··· Dataset ···

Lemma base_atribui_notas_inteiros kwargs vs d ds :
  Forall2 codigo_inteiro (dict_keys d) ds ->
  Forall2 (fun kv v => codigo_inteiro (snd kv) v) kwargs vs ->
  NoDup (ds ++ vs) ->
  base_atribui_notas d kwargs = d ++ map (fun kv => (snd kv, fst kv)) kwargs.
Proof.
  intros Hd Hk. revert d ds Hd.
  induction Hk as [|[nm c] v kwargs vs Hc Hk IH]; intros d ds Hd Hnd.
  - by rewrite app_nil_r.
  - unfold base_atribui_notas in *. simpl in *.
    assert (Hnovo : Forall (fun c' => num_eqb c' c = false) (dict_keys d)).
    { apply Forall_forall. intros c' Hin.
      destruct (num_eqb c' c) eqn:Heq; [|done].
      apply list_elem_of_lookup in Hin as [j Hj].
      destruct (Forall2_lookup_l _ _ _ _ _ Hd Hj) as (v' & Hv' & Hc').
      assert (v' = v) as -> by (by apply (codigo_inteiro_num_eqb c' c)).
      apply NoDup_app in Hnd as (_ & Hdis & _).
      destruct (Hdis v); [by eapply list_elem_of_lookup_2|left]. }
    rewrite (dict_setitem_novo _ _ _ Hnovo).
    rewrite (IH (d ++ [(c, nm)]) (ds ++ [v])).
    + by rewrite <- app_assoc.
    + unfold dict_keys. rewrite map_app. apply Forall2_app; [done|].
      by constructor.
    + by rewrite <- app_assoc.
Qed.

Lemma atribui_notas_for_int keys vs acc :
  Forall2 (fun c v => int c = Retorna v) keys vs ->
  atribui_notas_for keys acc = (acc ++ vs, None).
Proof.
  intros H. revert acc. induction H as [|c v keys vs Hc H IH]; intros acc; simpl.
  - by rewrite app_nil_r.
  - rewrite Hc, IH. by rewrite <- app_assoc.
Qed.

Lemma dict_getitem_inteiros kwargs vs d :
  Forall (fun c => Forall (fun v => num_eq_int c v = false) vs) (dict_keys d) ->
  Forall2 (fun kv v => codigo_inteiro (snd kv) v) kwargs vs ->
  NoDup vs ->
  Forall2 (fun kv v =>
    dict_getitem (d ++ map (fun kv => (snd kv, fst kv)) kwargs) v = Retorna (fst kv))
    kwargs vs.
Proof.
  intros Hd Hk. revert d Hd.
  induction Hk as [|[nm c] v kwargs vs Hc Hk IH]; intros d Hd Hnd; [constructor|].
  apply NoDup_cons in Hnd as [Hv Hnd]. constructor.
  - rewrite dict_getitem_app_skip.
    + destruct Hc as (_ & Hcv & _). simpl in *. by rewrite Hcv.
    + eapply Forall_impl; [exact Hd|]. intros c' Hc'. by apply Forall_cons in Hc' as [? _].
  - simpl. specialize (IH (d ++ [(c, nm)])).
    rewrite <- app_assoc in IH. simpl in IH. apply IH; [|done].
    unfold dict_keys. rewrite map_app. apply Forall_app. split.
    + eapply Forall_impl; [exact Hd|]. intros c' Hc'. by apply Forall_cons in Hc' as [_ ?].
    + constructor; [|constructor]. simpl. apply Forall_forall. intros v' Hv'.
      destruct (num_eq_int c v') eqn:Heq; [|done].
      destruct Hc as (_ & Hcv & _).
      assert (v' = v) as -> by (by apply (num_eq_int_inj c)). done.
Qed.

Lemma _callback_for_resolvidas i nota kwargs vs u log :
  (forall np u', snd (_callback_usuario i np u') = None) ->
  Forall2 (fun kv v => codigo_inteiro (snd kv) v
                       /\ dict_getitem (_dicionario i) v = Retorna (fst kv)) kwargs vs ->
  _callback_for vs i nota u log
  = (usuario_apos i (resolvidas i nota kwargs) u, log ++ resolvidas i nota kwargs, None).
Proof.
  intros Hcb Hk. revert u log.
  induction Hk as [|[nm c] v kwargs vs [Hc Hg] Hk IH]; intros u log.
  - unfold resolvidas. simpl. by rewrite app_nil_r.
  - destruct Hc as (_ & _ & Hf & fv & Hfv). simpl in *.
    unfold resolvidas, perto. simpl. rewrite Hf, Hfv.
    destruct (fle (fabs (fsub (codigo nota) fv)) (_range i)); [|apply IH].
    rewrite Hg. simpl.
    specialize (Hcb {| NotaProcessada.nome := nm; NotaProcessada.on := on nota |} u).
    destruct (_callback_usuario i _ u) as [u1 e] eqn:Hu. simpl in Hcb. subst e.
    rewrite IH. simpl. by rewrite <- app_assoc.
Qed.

···

■ About this exercise
What is needed is an exact copy of all the records above.

■ Reply to the exercise
Lemma base_atribui_notas_inteiros kwargs vs d ds :
  Forall2 codigo_inteiro (dict_keys d) ds ->
  Forall2 (fun kv v => codigo_inteiro (snd kv) v) kwargs vs ->
  NoDup (ds ++ vs) ->
  base_atribui_notas d kwargs = d ++ map (fun kv => (snd kv, fst kv)) kwargs.
Proof.
  intros Hd Hk. revert d ds Hd.
  induction Hk as [|[nm c] v kwargs vs Hc Hk IH]; intros d ds Hd Hnd.
  - by rewrite app_nil_r.
  - unfold base_atribui_notas in *. simpl in *.
    assert (Hnovo : Forall (fun c' => num_eqb c' c = false) (dict_keys d)).
    { apply Forall_forall. intros c' Hin.
      destruct (num_eqb c' c) eqn:Heq; [|done].
      apply list_elem_of_lookup in Hin as [j Hj].
      destruct (Forall2_lookup_l _ _ _ _ _ Hd Hj) as (v' & Hv' & Hc').
      assert (v' = v) as -> by (by apply (codigo_inteiro_num_eqb c' c)).
      apply NoDup_app in Hnd as (_ & Hdis & _).
      destruct (Hdis v); [by eapply list_elem_of_lookup_2|left]. }
    rewrite (dict_setitem_novo _ _ _ Hnovo).
    rewrite (IH (d ++ [(c, nm)]) (ds ++ [v])).
    + by rewrite <- app_assoc.
    + unfold dict_keys. rewrite map_app. apply Forall2_app; [done|].
      by constructor.
    + by rewrite <- app_assoc.
Qed.

Lemma atribui_notas_for_int keys vs acc :
  Forall2 (fun c v => int c = Retorna v) keys vs ->
  atribui_notas_for keys acc = (acc ++ vs, None).
Proof.
  intros H. revert acc. induction H as [|c v keys vs Hc H IH]; intros acc; simpl.
  - by rewrite app_nil_r.
  - rewrite Hc, IH. by rewrite <- app_assoc.
Qed.

Lemma dict_getitem_inteiros kwargs vs d :
  Forall (fun c => Forall (fun v => num_eq_int c v = false) vs) (dict_keys d) ->
  Forall2 (fun kv v => codigo_inteiro (snd kv) v) kwargs vs ->
  NoDup vs ->
  Forall2 (fun kv v =>
    dict_getitem (d ++ map (fun kv => (snd kv, fst kv)) kwargs) v = Retorna (fst kv))
    kwargs vs.
Proof.
  intros Hd Hk. revert d Hd.
  induction Hk as [|[nm c] v kwargs vs Hc Hk IH]; intros d Hd Hnd; [constructor|].
  apply NoDup_cons in Hnd as [Hv Hnd]. constructor.
  - rewrite dict_getitem_app_skip.
    + destruct Hc as (_ & Hcv & _). simpl in *. by rewrite Hcv.
    + eapply Forall_impl; [exact Hd|]. intros c' Hc'. by apply Forall_cons in Hc' as [? _].
  - simpl. specialize (IH (d ++ [(c, nm)])).
    rewrite <- app_assoc in IH. simpl in IH. apply IH; [|done].
    unfold dict_keys. rewrite map_app. apply Forall_app. split.
    + eapply Forall_impl; [exact Hd|]. intros c' Hc'. by apply Forall_cons in Hc' as [_ ?].
    + constructor; [|constructor]. simpl. apply Forall_forall. intros v' Hv'.
      destruct (num_eq_int c v') eqn:Heq; [|done].
      destruct Hc as (_ & Hcv & _).
      assert (v' = v) as -> by (by apply (num_eq_int_inj c)). done.
Qed.

Lemma _callback_for_resolvidas i nota kwargs vs u log :
  (forall np u', snd (_callback_usuario i np u') = None) ->
  Forall2 (fun kv v => codigo_inteiro (snd kv) v
                       /\ dict_getitem (_dicionario i) v = Retorna (fst kv)) kwargs vs ->
  _callback_for vs i nota u log
  = (usuario_apos i (resolvidas i nota kwargs) u, log ++ resolvidas i nota kwargs, None).
Proof.
  intros Hcb Hk. revert u log.
  induction Hk as [|[nm c] v kwargs vs [Hc Hg] Hk IH]; intros u log.
  - unfold resolvidas. simpl. by rewrite app_nil_r.
  - destruct Hc as (_ & _ & Hf & fv & Hfv). simpl in *.
    unfold resolvidas, perto. simpl. rewrite Hf, Hfv.
    destruct (fle (fabs (fsub (codigo nota) fv)) (_range i)); [|apply IH].
    rewrite Hg. simpl.
    specialize (Hcb {| NotaProcessada.nome := nm; NotaProcessada.on := on nota |} u).
    destruct (_callback_usuario i _ u) as [u1 e] eqn:Hu. simpl in Hcb. subst e.
    rewrite IH. simpl. by rewrite <- app_assoc.
Qed.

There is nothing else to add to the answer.